# Activity:
Take the entries below and print only the lines from the one with "reject has_local_extra &&" through the one with "else if value =? 1 then Ok true", exactly as they stand, both ends included.

Dataset entries:
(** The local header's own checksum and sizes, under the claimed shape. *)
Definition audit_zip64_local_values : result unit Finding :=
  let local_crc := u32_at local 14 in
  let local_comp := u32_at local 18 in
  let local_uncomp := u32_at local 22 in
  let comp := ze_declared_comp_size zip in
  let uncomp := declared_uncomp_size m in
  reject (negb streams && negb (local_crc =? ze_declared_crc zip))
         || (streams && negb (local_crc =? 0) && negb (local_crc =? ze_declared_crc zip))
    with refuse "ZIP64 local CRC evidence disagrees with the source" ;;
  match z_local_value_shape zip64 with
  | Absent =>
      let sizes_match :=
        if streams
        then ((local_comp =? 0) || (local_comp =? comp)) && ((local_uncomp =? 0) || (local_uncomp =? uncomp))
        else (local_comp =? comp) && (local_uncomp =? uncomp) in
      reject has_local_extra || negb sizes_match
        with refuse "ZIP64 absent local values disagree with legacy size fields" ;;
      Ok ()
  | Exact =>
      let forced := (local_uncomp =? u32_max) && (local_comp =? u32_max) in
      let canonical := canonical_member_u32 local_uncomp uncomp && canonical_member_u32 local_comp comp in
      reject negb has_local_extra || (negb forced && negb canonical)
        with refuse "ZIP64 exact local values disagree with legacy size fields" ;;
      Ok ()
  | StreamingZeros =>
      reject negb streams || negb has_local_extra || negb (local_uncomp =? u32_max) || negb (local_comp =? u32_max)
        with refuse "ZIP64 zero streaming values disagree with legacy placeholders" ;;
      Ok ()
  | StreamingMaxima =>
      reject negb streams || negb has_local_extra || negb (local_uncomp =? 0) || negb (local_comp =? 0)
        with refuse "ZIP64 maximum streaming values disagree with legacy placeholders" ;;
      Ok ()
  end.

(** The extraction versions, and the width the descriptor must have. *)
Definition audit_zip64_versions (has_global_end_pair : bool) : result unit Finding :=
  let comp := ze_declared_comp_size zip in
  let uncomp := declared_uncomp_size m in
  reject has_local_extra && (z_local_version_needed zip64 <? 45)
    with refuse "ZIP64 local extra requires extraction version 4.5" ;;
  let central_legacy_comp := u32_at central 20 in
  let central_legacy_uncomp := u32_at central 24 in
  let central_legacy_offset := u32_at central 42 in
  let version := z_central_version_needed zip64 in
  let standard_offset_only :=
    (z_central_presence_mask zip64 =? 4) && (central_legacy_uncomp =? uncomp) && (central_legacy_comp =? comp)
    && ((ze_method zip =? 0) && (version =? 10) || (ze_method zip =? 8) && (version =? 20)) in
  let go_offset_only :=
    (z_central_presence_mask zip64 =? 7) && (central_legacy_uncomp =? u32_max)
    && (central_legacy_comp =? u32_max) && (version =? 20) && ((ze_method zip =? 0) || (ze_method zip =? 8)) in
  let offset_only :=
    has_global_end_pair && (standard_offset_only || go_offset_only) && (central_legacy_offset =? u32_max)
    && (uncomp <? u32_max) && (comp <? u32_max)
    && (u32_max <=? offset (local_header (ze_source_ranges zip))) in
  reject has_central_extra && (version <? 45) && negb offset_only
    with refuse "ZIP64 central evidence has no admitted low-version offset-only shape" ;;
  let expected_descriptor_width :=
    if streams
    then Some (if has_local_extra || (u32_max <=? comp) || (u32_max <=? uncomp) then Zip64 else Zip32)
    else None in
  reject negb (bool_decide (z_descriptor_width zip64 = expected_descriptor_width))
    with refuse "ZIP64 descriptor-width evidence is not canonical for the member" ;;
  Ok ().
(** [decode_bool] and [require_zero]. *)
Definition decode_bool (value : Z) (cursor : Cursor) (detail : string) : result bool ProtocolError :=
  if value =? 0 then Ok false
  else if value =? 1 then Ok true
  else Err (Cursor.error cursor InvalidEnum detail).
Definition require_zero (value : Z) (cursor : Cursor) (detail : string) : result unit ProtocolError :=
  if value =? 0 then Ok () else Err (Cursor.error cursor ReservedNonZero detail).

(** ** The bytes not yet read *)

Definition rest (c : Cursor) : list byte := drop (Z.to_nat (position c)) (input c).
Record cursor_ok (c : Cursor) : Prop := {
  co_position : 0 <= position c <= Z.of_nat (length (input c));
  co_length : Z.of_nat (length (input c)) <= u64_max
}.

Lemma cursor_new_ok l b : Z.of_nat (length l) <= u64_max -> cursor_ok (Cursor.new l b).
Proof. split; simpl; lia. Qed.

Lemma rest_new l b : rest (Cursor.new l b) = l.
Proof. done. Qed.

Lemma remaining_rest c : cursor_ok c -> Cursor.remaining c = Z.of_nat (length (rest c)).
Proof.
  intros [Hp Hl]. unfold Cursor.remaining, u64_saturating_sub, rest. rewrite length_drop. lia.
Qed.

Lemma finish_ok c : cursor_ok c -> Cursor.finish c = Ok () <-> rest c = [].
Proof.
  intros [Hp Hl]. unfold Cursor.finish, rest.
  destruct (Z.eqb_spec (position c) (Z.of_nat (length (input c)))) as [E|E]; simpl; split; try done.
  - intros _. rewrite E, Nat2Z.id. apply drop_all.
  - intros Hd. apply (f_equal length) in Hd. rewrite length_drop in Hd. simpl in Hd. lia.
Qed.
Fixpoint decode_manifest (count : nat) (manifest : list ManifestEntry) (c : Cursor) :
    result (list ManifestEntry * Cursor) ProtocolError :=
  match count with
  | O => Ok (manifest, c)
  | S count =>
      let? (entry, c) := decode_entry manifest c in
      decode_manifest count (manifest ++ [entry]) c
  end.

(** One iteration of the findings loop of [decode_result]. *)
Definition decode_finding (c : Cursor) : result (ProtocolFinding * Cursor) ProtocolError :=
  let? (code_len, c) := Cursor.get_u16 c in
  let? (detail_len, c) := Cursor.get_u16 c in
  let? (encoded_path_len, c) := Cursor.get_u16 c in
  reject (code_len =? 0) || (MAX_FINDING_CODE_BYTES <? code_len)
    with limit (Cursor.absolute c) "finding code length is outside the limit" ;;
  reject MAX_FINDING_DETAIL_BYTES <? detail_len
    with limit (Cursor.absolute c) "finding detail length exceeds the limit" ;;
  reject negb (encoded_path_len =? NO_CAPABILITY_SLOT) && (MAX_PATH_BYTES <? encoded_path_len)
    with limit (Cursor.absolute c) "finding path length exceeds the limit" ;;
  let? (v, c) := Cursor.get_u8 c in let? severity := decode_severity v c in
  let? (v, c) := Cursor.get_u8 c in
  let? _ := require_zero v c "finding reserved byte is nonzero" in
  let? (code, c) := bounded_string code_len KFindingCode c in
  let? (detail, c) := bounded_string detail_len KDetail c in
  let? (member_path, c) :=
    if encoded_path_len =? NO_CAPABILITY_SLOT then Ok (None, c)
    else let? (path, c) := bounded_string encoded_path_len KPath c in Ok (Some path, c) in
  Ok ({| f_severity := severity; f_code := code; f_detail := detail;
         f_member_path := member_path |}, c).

# Completed exercise:
  reject has_local_extra && (z_local_version_needed zip64 <? 45)
    with refuse "ZIP64 local extra requires extraction version 4.5" ;;
  let central_legacy_comp := u32_at central 20 in
  let central_legacy_uncomp := u32_at central 24 in
  let central_legacy_offset := u32_at central 42 in
  let version := z_central_version_needed zip64 in
  let standard_offset_only :=
    (z_central_presence_mask zip64 =? 4) && (central_legacy_uncomp =? uncomp) && (central_legacy_comp =? comp)
    && ((ze_method zip =? 0) && (version =? 10) || (ze_method zip =? 8) && (version =? 20)) in
  let go_offset_only :=
    (z_central_presence_mask zip64 =? 7) && (central_legacy_uncomp =? u32_max)
    && (central_legacy_comp =? u32_max) && (version =? 20) && ((ze_method zip =? 0) || (ze_method zip =? 8)) in
  let offset_only :=
    has_global_end_pair && (standard_offset_only || go_offset_only) && (central_legacy_offset =? u32_max)
    && (uncomp <? u32_max) && (comp <? u32_max)
    && (u32_max <=? offset (local_header (ze_source_ranges zip))) in
  reject has_central_extra && (version <? 45) && negb offset_only
    with refuse "ZIP64 central evidence has no admitted low-version offset-only shape" ;;
  let expected_descriptor_width :=
    if streams
    then Some (if has_local_extra || (u32_max <=? comp) || (u32_max <=? uncomp) then Zip64 else Zip32)
    else None in
  reject negb (bool_decide (z_descriptor_width zip64 = expected_descriptor_width))
    with refuse "ZIP64 descriptor-width evidence is not canonical for the member" ;;
  Ok ().
(** [decode_bool] and [require_zero]. *)
Definition decode_bool (value : Z) (cursor : Cursor) (detail : string) : result bool ProtocolError :=
  if value =? 0 then Ok false
  else if value =? 1 then Ok true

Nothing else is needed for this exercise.